= Stress hormone =

Type of hormone

Stress hormones are secreted by endocrine glands to modify one's internal environment during times of stress. By performing various functions such as mobilizing energy sources, increasing heart rate, and downregulating metabolic processes which are not immediately necessary, stress hormones promote the survival of the organism. The secretions of some hormones are also downplayed during stress. Some of the better known stress hormones are:
- Cortisol, the main human stress hormone
- Catecholamines such as adrenaline and norepinephrine
- Vasopressin
- Growth hormone

== Role in human health ==
Stress hormones play a complex role in fighting diseases and infections, as they can have both positive and negative effects on the immune system. On one hand, stress hormones can enhance the immune response by stimulating the production of cytokines, which are molecules that regulate inflammation and immunity. Stress hormones can also increase the activity of natural killer cells and macrophages, which are immune cells that can destroy infected or abnormal cells. These effects can help the body fight off acute infections, such as influenza and SARS-CoV-1 and SARS-CoV-2, which are caused by viruses.

On the other hand, stress hormones can also suppress the immune response by reducing the number and function of lymphocytes, which are immune cells that produce antibodies and coordinate adaptive immunity. Stress hormones can also induce a state of chronic inflammation, which can damage the body's tissues and organs and increase the risk of chronic diseases, such as arthritis, diabetes, and cardiovascular disease. These effects can make the body more vulnerable to chronic infections, such as bacterial infections and autoimmune diseases, which are caused by the body's own immune system attacking itself. Therefore, stress hormones have a dual role in fighting diseases and infections, depending on the type, duration, and intensity of stress, as well as the nature of the pathogen. A moderate and short-term stress response can benefit the immune system, while a severe and long-term stress response can be detrimental to the immune system. The balance between the positive and negative effects of stress hormones is essential for maintaining the health and well-being of the organism.

Some viruses, such as Influenza and SARS-CoV-1 and SARS-CoV-2, are known to suppress the secretion of stress hormones to avoid the organism's immune response, thus avoiding the immune protection of the organism. These viruses suppress the stress hormone cortisol by producing a protein that mimics the human ACTH hormone but is incomplete and does not have hormonal activity. ACTH is a hormone that stimulates the adrenal gland to produce cortisol and other steroid hormones. However, the organism makes antibodies against this viral protein, and those antibodies also kill the human ACTH hormone, which leads to the suppression of adrenal gland function. Such adrenal suppression is a way for a virus to evade immune detection and elimination.

This viral strategy can have severe consequences for the host (human that is infected by the virus), as cortisol is essential for regulating various physiological processes, such as metabolism, blood pressure, inflammation, and immune response.
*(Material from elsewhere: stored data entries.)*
(** Executing the script leaves it in the server's cache. *)
Definition retains : Prop :=
  ∀ w keys args, Redis.cached w body = true → Redis.cached (Redis.execute w body keys args).2 body = true.

(** What a goroutine knows survives the steps of others. *)
Lemma knows_stable sha sha' w w' ran held g :
  (sha = Redis.digest body → sha' = Redis.digest body) →
  (held → Redis.cached w body = true → Redis.cached w' body = true) →
  knows sha w ran held g → knows sha' w' ran held g.
Proof.
  unfold knows. intros Hs Hc. destruct (g_pc g); naive_solver.
Qed.

Lemma sha_advance sha w keys args p :
  sha = Redis.digest body → knows sha w [] False (mkGoroutine keys args p) →
  (advance sha w keys args p).1.1 = Redis.digest body.
Proof.
  intros -> Hk. destruct p as [|again|again loaded|again|again read|out]; cbn [advance]; try done.
  - by rewrite Redis.load_law.
  - by destruct Hk as (_ & -> & _).
  - by destruct (Redis.EvalSha w read keys args) as [[res|msg] w'].
Qed.

Lemma cached_advance sha w keys args p :
  retains → knows sha w [] False (mkGoroutine keys args p) → (∀ out, p ≠ Done out) →
  Redis.cached w body = true → Redis.cached (advance sha w keys args p).1.2 body = true.
Proof.
  intros Hret Hk Hd Hc. destruct p as [|again|again loaded|again|again read|out]; cbn [advance]; try done.
  - rewrite Redis.load_law. apply Redis.remember_law.
  - destruct Hk as (_ & -> & _). rewrite (Redis.eval_cached _ _ _ _ Hc). pose proof (Hret w keys args Hc) as Hr.
    by destruct (Redis.execute w body keys args) as [[res|msg] w'].
Qed.

(** ** The invariant of all schedules *)

Definition invariant (held : Prop) (c : config W) : Prop :=
  sha_ok (c_sha c) ∧
  ∀ i g, c_goroutines c !! i = Some g → knows (c_sha c) (c_server c) (runsOf i (c_executed c)) held g.

Lemma runsOf_app i log log' : runsOf i (log ++ log') = runsOf i log ++ runsOf i log'.
Proof. unfold runsOf. by rewrite filter_app, fmap_app. Qed.

Lemma runsOf_single i j w : runsOf i [(j, w)] = if Nat.eqb i j then [w] else [].
Proof.
  unfold runsOf. rewrite filter_cons, filter_nil. simpl. destruct (Nat.eqb_spec i j); case_decide; naive_solver.
Qed.

Lemma knows_running sha w ran held keys args p :
  rank p ≠ 0%nat → knows sha w ran held (mkGoroutine keys args p) →
  ran = [] ∧ knows sha w [] False (mkGoroutine keys args p) ∧ (∀ out, p ≠ Done out).
Proof. unfold knows. destruct p; naive_solver. Qed.

Lemma invariant_step held i c : (held → retains) → invariant held c → invariant held (step i c).
Proof.
  intros Hret [Hs Hk]. unfold step. destruct (c_goroutines c !! i) as [g|] eqn:Hi; [|done].
  pose proof (Hk i g Hi) as Hg. destruct g as [keys args p]. cbn [g_keys g_args g_pc] in *.
  destruct (decide (rank p = 0%nat)) as [Hp|Hp].
  { destruct (rank_zero p Hp) as [out ->]. cbn [advance executes]. rewrite app_nil_r, list_insert_id by done. by split. }
  destruct (knows_running _ _ _ _ _ _ _ Hp Hg) as (Hran & Hg' & Hd). rewrite Hran in Hg.
  pose proof (knows_advance _ _ _ _ Hs Hg Hd) as Ha.
  pose proof (fun H => sha_advance _ _ _ _ _ H Hg') as Hsha.
  pose proof (fun H H' => cached_advance _ _ _ _ _ (Hret H) Hg' Hd H') as Hc. cbn [g_keys g_args g_pc] in Ha.
  destruct (advance (c_sha c) (c_server c) keys args p) as [[sha w] p']. destruct Ha as [Hs' Ha].
  split; [exact Hs'|]. cbn [c_sha c_server c_goroutines c_executed]. intros j g' Hj. rewrite runsOf_app.
  destruct (decide (j = i)) as [->|Hne].
  - rewrite list_lookup_insert_eq in Hj by (by eapply lookup_lt_Some). injection Hj as <-. rewrite Hran.
    destruct (executes (c_server c) p); [|exact Ha]. rewrite runsOf_single, Nat.eqb_refl. exact Ha.
  - rewrite list_lookup_insert_ne in Hj by done.
    replace (runsOf j (if executes (c_server c) p then [(i, c_server c)] else [])) with (@nil W).
    + rewrite app_nil_r. exact (knows_stable _ _ _ _ _ _ _ Hsha Hc (Hk j g' Hj)).
    + destruct (executes (c_server c) p); [|done]. rewrite runsOf_single. by destruct (Nat.eqb_spec j i).
Qed.

Lemma invariant_plays held sched c :
  (held → retains) → (held → Forall keeps sched) → invariant held c → invariant held (plays c sched).
Proof.
  intros Hret. revert c. induction sched as [|m sched IH]; intros c Hk Hi; [done|].
  apply IH; [intros H; by destruct (proj1 (Forall_cons _ _ _) (Hk H))|]. destruct m as [i|f]; [by apply invariant_step|].
  destruct Hi as [Hs Hg]. split; [done|]. intros i g Hi. simpl in *.
  refine (knows_stable _ _ _ _ _ _ _ id _ (Hg i g Hi)). intros H. by destruct (proj1 (Forall_cons _ _ _) (Hk H)) as [Hf _]; apply Hf.
Qed.

Lemma invariant_start held sha w calls : sha_ok sha → invariant held (start sha w calls).
Proof.
  intros Hs. split; [done|]. intros i g Hi. simpl in Hi. rewrite list_lookup_fmap in Hi.
  destruct (calls !! i); [|done]. by injection Hi as <-.
Qed.

End Run.

(** ** Properties *)

(** C34: a [Script] is safe for concurrent use.  However the steps of
    concurrent calls of [Run], those of other clients and flushes of the
    server interleave, no call executes the script's body twice; every call
    returns after at most nine steps of its own; what it returns is the outcome of
    its one execution, on its own keys and arguments, or a script error of a
    body that was never executed; and the latter cannot happen as long as nobody flushes the
    server's scripts.  The SHA in the script stays empty or right. *)
Theorem redis_script_concurrent {W} {client : Redis.RedisClient W}
    {scripting : Redis.RedisScripting W client} name body sha (w : W) calls sched i keys args :
  sha_ok body sha → calls !! i = Some (keys, args) →
  let c := plays name body (start sha w calls) sched in
  sha_ok body (c_sha c) ∧
  (length (runsOf i (c_executed c)) <= 1)%nat ∧
  ((9 <= turns i sched)%nat →
   ∃ out, c_goroutines c !! i = Some (mkGoroutine keys args (Done out)) ∧
     ((∃ w0, runsOf i (c_executed c) = [w0] ∧ Redis.cached w0 body = true ∧
         out = outcomeIn name body keys args w0) ∨
      (runsOf i (c_executed c) = [] ∧ noScript name out ∧ ¬ (retains body ∧ Forall (keeps body) sched)))).
Proof.
  intros Hs Hi c.
  assert (Hc : invariant name body (retains body ∧ Forall (keeps body) sched) c).
  { apply invariant_plays; [by intros []..|]. by apply invariant_start. }
  destruct (goroutine_plays name body sched (start sha w calls) i (mkGoroutine keys args Check))
    as (p & Hp & Hr); [simpl; by rewrite list_lookup_fmap, Hi|].
  destruct Hc as [Hs' Hk]. specialize (Hk i _ Hp). split; [exact Hs'|]. fold c in Hp. cbn in Hp, Hr. split.
  - destruct (decide (rank p = 0%nat)) as [H0|H0].
    + destruct (rank_zero p H0) as [out ->]. destruct Hk as [(w0 & -> & _)|[-> _]]; simpl; lia.
    + destruct (knows_running _ _ _ _ _ _ _ _ _ H0 Hk) as (-> & _). simpl; lia.
  - intros Ht. assert (H0 : rank p = 0%nat) by lia. destruct (rank_zero p H0) as [out ->].
    exists out. split; [exact Hp|exact Hk].
Qed.

(** Two calls race to load the script, and the server loses it right before
    the first of them executes it. *)
Definition race : list (move (W := list string * Z)) :=
  [Step 0; Step 1; Step 1; Step 0; Step 0; Step 1; Step 0; Others (fun w => ([], w.2)); Step 0; Step 0;
   Step 1; Step 0; Step 1; Step 0; Step 0; Step 0].

Definition raceCalls : list (list string * list Redis.scriptArg) :=
  [(["kaka:a"]%string, []); (["kaka:b"]%string, [])].

Definition raceEnd : config (list string * Z) :=
  plays (client := Redis.toyClient) (scripting := Redis.toyScripting) "token_bucket" "body"
    (start "" ([], 0) raceCalls) race.

Lemma redis_script_concurrent_witness :
  (length (runsOf 0 (c_executed raceEnd)) <= 1)%nat ∧ (9 <= turns 0 race)%nat ∧
  c_server raceEnd = (["body"]%string, 2) ∧
  ∃ out, c_goroutines raceEnd !! 0%nat = Some (mkGoroutine ["kaka:a"]%string [] (Done out)) ∧
    ((∃ w0, runsOf 0 (c_executed raceEnd) = [w0] ∧
        Redis.cached (RedisScripting := Redis.toyScripting) w0 "body" = true ∧
        out = outcomeIn (scripting := Redis.toyScripting) "token_bucket" "body" ["kaka:a"]%string [] w0) ∨
     (runsOf 0 (c_executed raceEnd) = [] ∧ noScript "token_bucket" out ∧
        ¬ (retains (scripting := Redis.toyScripting) "body" ∧
           Forall (keeps (scripting := Redis.toyScripting) "body") race))).
Proof.
  destruct (redis_script_concurrent (scripting := Redis.toyScripting) "token_bucket" "body" "" ([], 0)
    raceCalls race 0 ["kaka:a"]%string []) as (_ & Hone & Hdone); [by left|reflexivity|].
  split; [exact Hone|]. split; [vm_compute; lia|]. split; [vm_compute; reflexivity|].
  apply Hdone. vm_compute. lia.
Defined.
(* ===== verification/RedisScriptFacts.v ===== *)
(** * RedisScriptFacts: what the scripts do on a server that obeys the laws

    How a bucket and a log are represented in the server's data, and one
    execution of each script: its reply, the representation afterwards, and
    that nothing but its key changes. *)

From Stdlib Require Import ZArith Lia Bool.
From stdpp Require Import base gmap strings list.
From S2P Require Import Prelude Float64 FloatFacts GoTime Core Numeric LeakyBucket Redis RedisScripts LuaFacts.

#[local] Open Scope Z_scope.

Module ScriptFacts.
Import Scripts LuaFacts.

Section Facts.
Context {W : Type} {server : RedisServer W} {laws : RedisServerLaws W server}.
Implicit Types (w : W) (k : string).

Lemma bind_inl {A B} (m : M W A) (f : A → M W B) w a w' :
  m w = (inl a, w') → bind m f w = f a w'.
Proof. unfold bind. by intros ->. Qed.

Lemma need_some x w : need (Some x) w = (inl x, w).
Proof. done. Qed.

Lemma at_0 (x y : reply) : at_index (RArray [x; y]) 0 = x.
Proof. done. Qed.
Lemma at_1 (x y : reply) : at_index (RArray [x; y]) 1 = y.
Proof. done. Qed.

(** Run the first statement, whose outcome is the equation [H]. *)
Ltac run H := rewrite (bind_inl _ _ _ _ _ H); cbv beta iota zeta.

(** Only [k] may differ, and time stands still. *)
Definition frame k w w' : Prop := clock w' = clock w ∧ ∀ k', k' ≠ k → stored w' k' = stored w k'.

Lemma frame_refl k w : frame k w w.
Proof. done. Qed.
Lemma frame_same k w w' : clock w' = clock w → stored w' = stored w → frame k w w'.
Proof. intros Hc Hs. split; [done|]. intros. by rewrite Hs. Qed.
Lemma frame_trans k w1 w2 w3 : frame k w1 w2 → frame k w2 w3 → frame k w1 w3.
Proof. intros [H1 H2] [H3 H4]. split; [congruence|]. intros k' Hk. rewrite H4, H2; done. Qed.

(** The server's clock: microseconds, below the year 38000. *)
Definition clock_ok w : Prop := 0 <= clock w < 2 ^ 60.
Definition ms w : Z := clock w / 1000.

Lemma ms_range w : clock_ok w → 0 <= ms w < 2 ^ 51.
Proof. unfold clock_ok, ms. intros. split; [apply Z.div_pos; lia|apply Z.div_lt_upper_bound; lia]. Qed.

Lemma nowMs_spec w :
  clock_ok w →
  ∃ now w', nowMs w = (inl now, w') ∧ holdsZ now (ms w) ∧ clock w' = clock w ∧ stored w' = stored w.
Proof.
  intros Hc. destruct (time_law w) as (sec & usec & w' & Hcall & Hs & Hu & Hck & Hst).
  unfold nowMs, call. run Hcall. rewrite at_0, at_1. cbn [replyNumber].
  rewrite Hs, Hu. rewrite !(bind_inl _ _ _ _ _ (need_some _ _)). do 2 eexists. split; [reflexivity|].
  split_and!; [|done|done]. unfold clock_ok, ms in *.
  pose proof (Z.div_mod (clock w) 1000000 ltac:(lia)) as Hdm.
  pose proof (Z.mod_pos_bound (clock w) 1000000 ltac:(lia)) as Hmb.
  assert (0 <= clock w / 1000000 < 2 ^ 41) as Hsec
    by (split; [apply Z.div_pos; lia|apply Z.div_lt_upper_bound; lia]).
  assert (clock w / 1000 = clock w / 1000000 * 1000 + clock w mod 1000000 / 1000) as ->.
  { rewrite Hdm at 1.
    replace (1000000 * (clock w / 1000000) + clock w mod 1000000)
      with (clock w mod 1000000 + clock w / 1000000 * 1000 * 1000) by lia.
    rewrite Z.div_add by lia. lia. }
  assert (0 <= clock w mod 1000000 / 1000 < 1000) as Hus
    by (split; [apply Z.div_pos; lia|apply Z.div_lt_upper_bound; lia]).
  apply add_int; [| |lia].
  - apply mul_int; [apply holdsZ_of_int; lia|apply holdsZ_of_int; lia|lia].
  - apply floor_millis; [apply holdsZ_of_int; lia|lia].
Qed.

Lemma argNumber_at (ARGV : list string) i s x :
  ARGV !! i = Some s → tonumber s = Some x → argNumber ARGV i = Some x.
Proof. unfold argNumber. intros -> Hx. done. Qed.

(** The end of every script. *)
Lemma expireKey_spec k ttl w :
  Z.abs ttl < 2 ^ 53 →
  ∃ w', expireKey k (Some (F64.of_int ttl)) w = (inl tt, w') ∧
    clock w' = clock w ∧ stored w' = stored w ∧
    (0 < ttl → stored w k ≠ VNone → deadline w' k = Some (ms w + ttl)).
Proof.
  intros Ht. unfold expireKey. rewrite (bind_inl _ _ _ _ _ (need_some _ _)).
  rewrite (elapsed_positive _ ttl (holdsZ_of_int ttl Ht)).
  destruct (Z.ltb_spec 0 ttl) as [Hpos|Hz].
  - destruct (pexpire_law w k ttl ltac:(lia)) as (n & w' & Hcall & Hc & Hs & Hd).
    exists w'. unfold call. run Hcall. split_and!; [done|done|done|]. intros _. exact Hd.
  - exists w. split_and!; [done|done|done|lia].
Qed.

(** ** Buckets *)

(** The bucket of [k]: none, or a level and the time of its last update. *)
Inductive bucket_at (lf tf : string) w k : option (spec_float * Z) → Prop :=
| bucket_none : stored w k = VNone → bucket_at lf tf w k None
| bucket_some h level lastf last :
    stored w k = VHash h → h !! lf = Some (tostring level) → h !! tf = Some (tostring lastf) →
    fin level → holdsZ lastf last → 0 <= last < 2 ^ 51 →
    bucket_at lf tf w k (Some (level, last)).

Lemma bucket_at_frame lf tf w w' k v : stored w' k = stored w k → bucket_at lf tf w k v → bucket_at lf tf w' k v.
Proof.
  intros Hs [Hn|h level lastf last H1 H2 H3 H4 H5 H6].
  - apply bucket_none. congruence.
  - eapply bucket_some; eauto. congruence.
Qed.

Lemma bucket_hash lf tf w k v : bucket_at lf tf w k v → ∃ h, hash_of (stored w k) = Some h.
Proof. intros [->|h level lastf last -> _ _ _ _ _]; eauto. Qed.

(** Loading: the initial level at the present time, or what is stored, with
    the later of the two times. *)
Lemma loadState_spec lf tf w k v initial now n :
  bucket_at lf tf w k v → holdsZ now n →
  let '(level, last) := default (initial, n) v in
  ∃ lastf nowf w', loadState k lf tf initial now w = (inl (level, lastf, nowf), w') ∧
    holdsZ lastf last ∧ holdsZ nowf (Z.max n last) ∧ clock w' = clock w ∧ stored w' = stored w.
Proof.
  intros [Hn|h level lastf last Hst Hl Ht Hf Hz Hr] Hnow; cbn [default].
  - destruct (hmget_law w k lf tf ∅) as (w' & Hcall & Hc & Hs); [by rewrite Hn|].
    exists now, now, w'. unfold loadState, call. run Hcall. rewrite !lookup_empty, at_0. cbn [opt_reply].
    split_and!; try done. by rewrite Z.max_id.
  - destruct (hmget_law w k lf tf h) as (w' & Hcall & Hc & Hs); [by rewrite Hst|].
    exists lastf, (if F64.lt now lastf then lastf else now), w'.
    unfold loadState, call. run Hcall. rewrite Hl, Ht, at_0, at_1. cbn [opt_reply replyNumber].
    rewrite !tonumber_tostring by (done || apply Hz). rewrite !(bind_inl _ _ _ _ _ (need_some _ _)).
    split_and!; try done. rewrite (lt_int now lastf n last Hnow Hz).
    destruct (Z.ltb_spec n last); [rewrite Z.max_r by lia|rewrite Z.max_l by lia]; done.
Qed.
A lack of cortisol can result in a condition called adrenal insufficiency, which can cause symptoms such as fatigue, weight loss, low blood pressure, nausea, vomiting, and abdominal pain. Adrenal insufficiency can also impair the ability of the host to cope with stress and infections, as cortisol helps to mobilize energy sources, increase heart rate, and downregulate non-essential metabolic processes during stress. Therefore, by suppressing cortisol production, some viruses can escape the immune system and weaken the host's overall health and resilience.